Only the lines from the line containing "41) by (simpl; lra)." to the end of the entries, both included, belong in your answer, and each must match exactly.

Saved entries
▬▬▬▬▬▬▬▬▬▬

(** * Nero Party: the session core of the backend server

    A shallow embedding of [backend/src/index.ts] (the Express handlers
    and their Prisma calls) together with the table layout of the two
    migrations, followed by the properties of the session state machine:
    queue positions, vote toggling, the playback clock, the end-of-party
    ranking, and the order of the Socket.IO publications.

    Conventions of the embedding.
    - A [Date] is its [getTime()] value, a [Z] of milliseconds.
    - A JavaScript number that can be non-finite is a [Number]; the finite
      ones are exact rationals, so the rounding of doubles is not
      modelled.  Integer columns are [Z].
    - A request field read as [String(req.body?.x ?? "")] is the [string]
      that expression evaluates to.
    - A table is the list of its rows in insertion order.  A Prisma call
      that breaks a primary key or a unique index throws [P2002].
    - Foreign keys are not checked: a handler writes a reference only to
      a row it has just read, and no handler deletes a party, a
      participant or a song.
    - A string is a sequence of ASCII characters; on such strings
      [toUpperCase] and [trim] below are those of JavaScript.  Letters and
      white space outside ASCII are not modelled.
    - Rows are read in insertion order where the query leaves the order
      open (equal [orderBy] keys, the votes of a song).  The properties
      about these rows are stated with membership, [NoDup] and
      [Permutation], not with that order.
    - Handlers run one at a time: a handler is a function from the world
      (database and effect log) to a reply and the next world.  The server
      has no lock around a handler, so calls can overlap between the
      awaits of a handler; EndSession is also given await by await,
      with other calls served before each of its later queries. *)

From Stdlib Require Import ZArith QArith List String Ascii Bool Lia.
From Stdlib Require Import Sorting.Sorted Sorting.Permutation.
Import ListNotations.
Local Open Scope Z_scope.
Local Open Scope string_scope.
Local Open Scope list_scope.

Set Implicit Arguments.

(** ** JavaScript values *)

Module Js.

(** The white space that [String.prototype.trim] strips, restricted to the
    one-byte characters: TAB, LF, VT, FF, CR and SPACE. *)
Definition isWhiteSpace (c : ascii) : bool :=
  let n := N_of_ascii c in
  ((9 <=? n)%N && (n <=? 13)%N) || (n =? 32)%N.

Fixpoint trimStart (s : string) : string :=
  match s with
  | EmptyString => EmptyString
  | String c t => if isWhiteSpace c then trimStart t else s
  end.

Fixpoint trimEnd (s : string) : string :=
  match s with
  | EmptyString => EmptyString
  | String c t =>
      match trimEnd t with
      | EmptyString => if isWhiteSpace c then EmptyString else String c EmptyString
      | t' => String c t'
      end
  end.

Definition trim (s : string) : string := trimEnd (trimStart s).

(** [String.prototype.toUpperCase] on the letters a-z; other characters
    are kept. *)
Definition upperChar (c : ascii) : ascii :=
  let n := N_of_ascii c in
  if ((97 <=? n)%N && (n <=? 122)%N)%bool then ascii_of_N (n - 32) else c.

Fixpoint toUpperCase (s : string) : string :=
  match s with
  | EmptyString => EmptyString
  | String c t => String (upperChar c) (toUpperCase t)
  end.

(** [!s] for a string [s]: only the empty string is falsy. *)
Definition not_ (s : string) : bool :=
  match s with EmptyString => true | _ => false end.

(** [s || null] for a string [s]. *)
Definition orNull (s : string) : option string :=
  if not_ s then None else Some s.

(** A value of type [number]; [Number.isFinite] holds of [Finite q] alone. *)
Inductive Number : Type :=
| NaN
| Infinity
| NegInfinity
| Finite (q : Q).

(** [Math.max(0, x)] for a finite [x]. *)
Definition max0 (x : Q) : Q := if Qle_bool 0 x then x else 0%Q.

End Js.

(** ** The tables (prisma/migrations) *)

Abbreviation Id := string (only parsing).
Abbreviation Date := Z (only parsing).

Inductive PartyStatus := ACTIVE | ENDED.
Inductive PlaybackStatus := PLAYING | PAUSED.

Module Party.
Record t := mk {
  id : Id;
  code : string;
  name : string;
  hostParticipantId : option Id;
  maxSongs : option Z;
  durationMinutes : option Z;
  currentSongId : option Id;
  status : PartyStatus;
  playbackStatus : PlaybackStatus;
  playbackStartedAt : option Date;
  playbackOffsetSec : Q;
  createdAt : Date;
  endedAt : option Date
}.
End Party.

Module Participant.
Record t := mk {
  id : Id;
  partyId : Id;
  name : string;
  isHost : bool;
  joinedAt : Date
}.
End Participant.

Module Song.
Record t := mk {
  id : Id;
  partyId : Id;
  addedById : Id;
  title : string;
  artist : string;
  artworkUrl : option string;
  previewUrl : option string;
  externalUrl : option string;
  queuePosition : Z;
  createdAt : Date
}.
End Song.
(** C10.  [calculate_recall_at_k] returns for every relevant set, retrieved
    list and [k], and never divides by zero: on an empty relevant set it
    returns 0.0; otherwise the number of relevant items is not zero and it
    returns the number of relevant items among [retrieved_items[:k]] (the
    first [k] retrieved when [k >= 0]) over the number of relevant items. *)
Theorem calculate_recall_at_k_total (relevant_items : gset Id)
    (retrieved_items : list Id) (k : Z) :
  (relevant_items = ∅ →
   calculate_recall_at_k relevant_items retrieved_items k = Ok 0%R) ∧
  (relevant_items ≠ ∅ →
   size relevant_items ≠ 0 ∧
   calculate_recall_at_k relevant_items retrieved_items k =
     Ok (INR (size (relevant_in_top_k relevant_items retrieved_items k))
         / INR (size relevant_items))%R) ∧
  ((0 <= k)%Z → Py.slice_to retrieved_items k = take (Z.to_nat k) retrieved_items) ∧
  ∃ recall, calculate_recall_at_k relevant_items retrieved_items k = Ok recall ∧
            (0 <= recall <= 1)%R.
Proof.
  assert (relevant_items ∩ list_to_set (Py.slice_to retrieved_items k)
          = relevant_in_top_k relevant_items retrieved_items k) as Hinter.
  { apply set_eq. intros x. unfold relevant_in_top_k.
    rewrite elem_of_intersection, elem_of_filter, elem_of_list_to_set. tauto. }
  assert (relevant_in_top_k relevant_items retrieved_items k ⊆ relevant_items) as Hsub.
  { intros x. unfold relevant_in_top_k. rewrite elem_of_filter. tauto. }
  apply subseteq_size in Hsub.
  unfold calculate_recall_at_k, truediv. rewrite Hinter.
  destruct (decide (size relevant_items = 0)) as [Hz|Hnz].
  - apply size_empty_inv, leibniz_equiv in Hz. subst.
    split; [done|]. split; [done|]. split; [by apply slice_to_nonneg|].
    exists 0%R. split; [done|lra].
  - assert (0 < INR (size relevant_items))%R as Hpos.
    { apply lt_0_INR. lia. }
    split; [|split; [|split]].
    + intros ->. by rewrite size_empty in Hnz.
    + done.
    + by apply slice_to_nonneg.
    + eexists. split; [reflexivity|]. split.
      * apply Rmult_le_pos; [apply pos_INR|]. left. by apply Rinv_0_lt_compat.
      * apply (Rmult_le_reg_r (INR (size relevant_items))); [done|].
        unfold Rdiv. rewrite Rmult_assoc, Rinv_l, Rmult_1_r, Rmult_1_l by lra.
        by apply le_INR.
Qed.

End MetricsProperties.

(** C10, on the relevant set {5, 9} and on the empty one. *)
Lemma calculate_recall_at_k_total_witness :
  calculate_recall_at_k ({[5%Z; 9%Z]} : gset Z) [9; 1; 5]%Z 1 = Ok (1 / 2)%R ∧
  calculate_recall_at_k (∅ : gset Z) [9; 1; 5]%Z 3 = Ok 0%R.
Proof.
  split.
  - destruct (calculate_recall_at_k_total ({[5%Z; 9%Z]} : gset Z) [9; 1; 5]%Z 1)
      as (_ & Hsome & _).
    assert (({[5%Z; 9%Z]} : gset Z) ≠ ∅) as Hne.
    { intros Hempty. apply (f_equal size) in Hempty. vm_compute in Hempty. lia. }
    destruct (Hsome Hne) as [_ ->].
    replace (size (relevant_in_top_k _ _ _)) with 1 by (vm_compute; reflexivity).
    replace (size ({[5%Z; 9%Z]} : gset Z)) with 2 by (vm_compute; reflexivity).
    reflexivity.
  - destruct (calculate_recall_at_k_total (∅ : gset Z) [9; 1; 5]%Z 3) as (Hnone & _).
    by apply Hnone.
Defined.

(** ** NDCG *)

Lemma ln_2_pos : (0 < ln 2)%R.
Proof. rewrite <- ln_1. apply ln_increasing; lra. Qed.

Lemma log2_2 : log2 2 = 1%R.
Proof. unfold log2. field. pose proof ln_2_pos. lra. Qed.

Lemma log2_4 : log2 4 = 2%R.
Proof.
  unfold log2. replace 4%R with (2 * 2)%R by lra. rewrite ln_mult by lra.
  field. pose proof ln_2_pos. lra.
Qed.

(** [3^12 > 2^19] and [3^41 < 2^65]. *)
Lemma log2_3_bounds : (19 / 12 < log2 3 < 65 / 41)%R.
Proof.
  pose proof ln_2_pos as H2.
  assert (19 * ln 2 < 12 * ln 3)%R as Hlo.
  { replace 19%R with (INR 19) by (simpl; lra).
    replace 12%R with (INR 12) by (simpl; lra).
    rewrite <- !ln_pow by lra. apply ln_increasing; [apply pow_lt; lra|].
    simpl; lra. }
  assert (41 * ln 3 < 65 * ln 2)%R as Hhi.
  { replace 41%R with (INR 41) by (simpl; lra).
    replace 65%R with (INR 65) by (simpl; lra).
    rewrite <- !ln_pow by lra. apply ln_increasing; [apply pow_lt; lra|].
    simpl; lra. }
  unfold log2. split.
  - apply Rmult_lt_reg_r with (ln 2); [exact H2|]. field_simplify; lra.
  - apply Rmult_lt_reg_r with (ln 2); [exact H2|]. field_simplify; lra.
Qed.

▬▬▬▬▬▬▬▬▬▬

→ Result for this task:
  { replace 41%R with (INR 41) by (simpl; lra).
    replace 65%R with (INR 65) by (simpl; lra).
    rewrite <- !ln_pow by lra. apply ln_increasing; [apply pow_lt; lra|].
    simpl; lra. }
  unfold log2. split.
  - apply Rmult_lt_reg_r with (ln 2); [exact H2|]. field_simplify; lra.
  - apply Rmult_lt_reg_r with (ln 2); [exact H2|]. field_simplify; lra.
Qed.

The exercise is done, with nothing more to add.